皆川夏穂はリボンの種目から。ジャンプの終末にリボンが近くなる箇所があったが、全体的には伸びやかな印象であった。1か所、R(リスク=手具を投げ上げ、2回転以上の転回を行う)からの投げ返しの際、リボンが場外に出てしまい、0.3の減点。
(D8.60 E8.25 ‐0.3 16.550)
これまでリボンではなかなか難度点が上がらなかったが、だいぶ上がってきたように思う。

最終種目はクラブ。
クラブは出だしのMGキックローテーションで大きく軸が外れ、そこからリズムを崩したのか、小さな投げで落下。パンシェバランスでも手を床に着いてしまう。側方支持なしバランスの投げでも投げが横に外れ、場外。持ち直そう、持ち直そうという気持ちは見られたが、大きなミスが続いてしまった。フロアーに入ってきた時から気合十分で、気合いが空回りした感じである。
最終種目が(D8.10 E5.95 ‐0.6 13.450)と大きく崩れ、総合点65.150で14位。
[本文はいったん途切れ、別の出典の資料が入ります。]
(** The first text that [event_request] writes, and each header after it. *)
Definition request_head (target : SocketAddrV4) (method : bytes) : bytes :=
  method ++ str " " ++ EVENT_PATH ++ str " HTTP/1.1" ++ CRLF
    ++ str "HOST: " ++ display_socket target ++ CRLF
    ++ str "Content-Length: 0" ++ CRLF ++ str "Connection: close" ++ CRLF.
Definition request_header (h : bytes * bytes) : bytes :=
  fst h ++ str ": " ++ snd h ++ CRLF.

Fixpoint write_texts (failure : GenaFailure.t) (stream : Stream) (texts : list bytes) (w : W)
  : result unit GenaFailure.t * W :=
  match texts with
  | [] => (Ok tt, w)
  | text :: texts =>
      let?~ (_, w) := stream_write stream text w or failure in
      write_texts failure stream texts w
  end.

(** The exchange on a connected stream. *)
Definition exchange (stream : Stream) (target : SocketAddrV4) (method : bytes)
    (extra_headers : list (bytes * bytes)) (failure : GenaFailure.t) (w : W)
  : result HttpMessage GenaFailure.t * W :=
  let?~ (_, w) := stream_set_read_timeout stream CONNECT_TIMEOUT w or failure in
  let?~ (_, w) := stream_set_write_timeout stream CONNECT_TIMEOUT w or failure in
  match write_texts failure stream
          (request_head target method :: map request_header extra_headers ++ [CRLF]) w with
  | (Err e, w) => (Err e, w)
  | (Ok _, w) =>
      let?~ (_, w) := stream_flush stream w or failure in
      let '(r, w) := read_http_message (stream_read stream) w MessageKind.Response false in
      (map_err (fun _ => failure) r, w)
  end.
崩れはしたが、今回の皆川の試合への取り組み方は評価できる。難度も張りのあるラインが見えてきたし、AD(加点対象となる手具操作)も果敢に攻めている。もう少し、気持ちのコントロールができれば、コンスタントに上位に食い込めるようになるだろう。引き続き、質の良い練習を重ねていくことで、強くなっていくに違いない。

個人総合1位はイスラエルのASHRAM。
クラブもほぼ完ぺきな出来で、リボンを次々と技を繰り広げた。しかし、リボンの最後の技で、まさかの落下。17.100。総計77.800で、ロシアのSOLDATOVAの出来を待つ形となった。

そのSOLDATOVAはリボンのADで落下。しかし、以前感じていた粗さがなくなり、洗練された印象で、BD(身体難度)のキレも非常に良い。得点は18.300で、最終種目のクラブで20.500を出せば、ASHRAMと並ぶ計算となった。そして最終種目のクラブはBDの精度がすばらしく、MGキックのローテーションやパンシェローテーションなどを次々と決めていく。Rのコースが甘くなった箇所もあったが、大きなミスは回避した。
得点は20.350。総計77.650でASHRAMに0.15及ばず、SOLDATOVAは2位となった。

3位にはベラルーシのHALKINAが入った。
危ない箇所はいくつかあったが、いずれもうまく処理して、リボンは17.80。クラブは19.40。総計73.950

4位ロシアのSELEZNEVA、5位ブルガリアのTASEVA、6位ウクライナのNIKOLCHENKO。前日は3位であったが、クラブでADの落下があり、リボンでもBDの乱れがあって、順位を落とした。

7位ベラルーシのSALOS。
8位ブルガリアのVLADINOVA。

18点台はざらに出て、19点に乗せる選手も多くなってきた。
8位のVLADINOVAが71.550で、1種目平均17.90程度の点数を得ていることになる。
全体のレベルが上がっている中で上位に食い込むのは容易ではないが、とにかく質の高い練習を積んでいくことが重要であろう。

明日は種目別決勝が行われ、団体は2種目に、皆川はボールに出場する(リボンはリザーブ1)。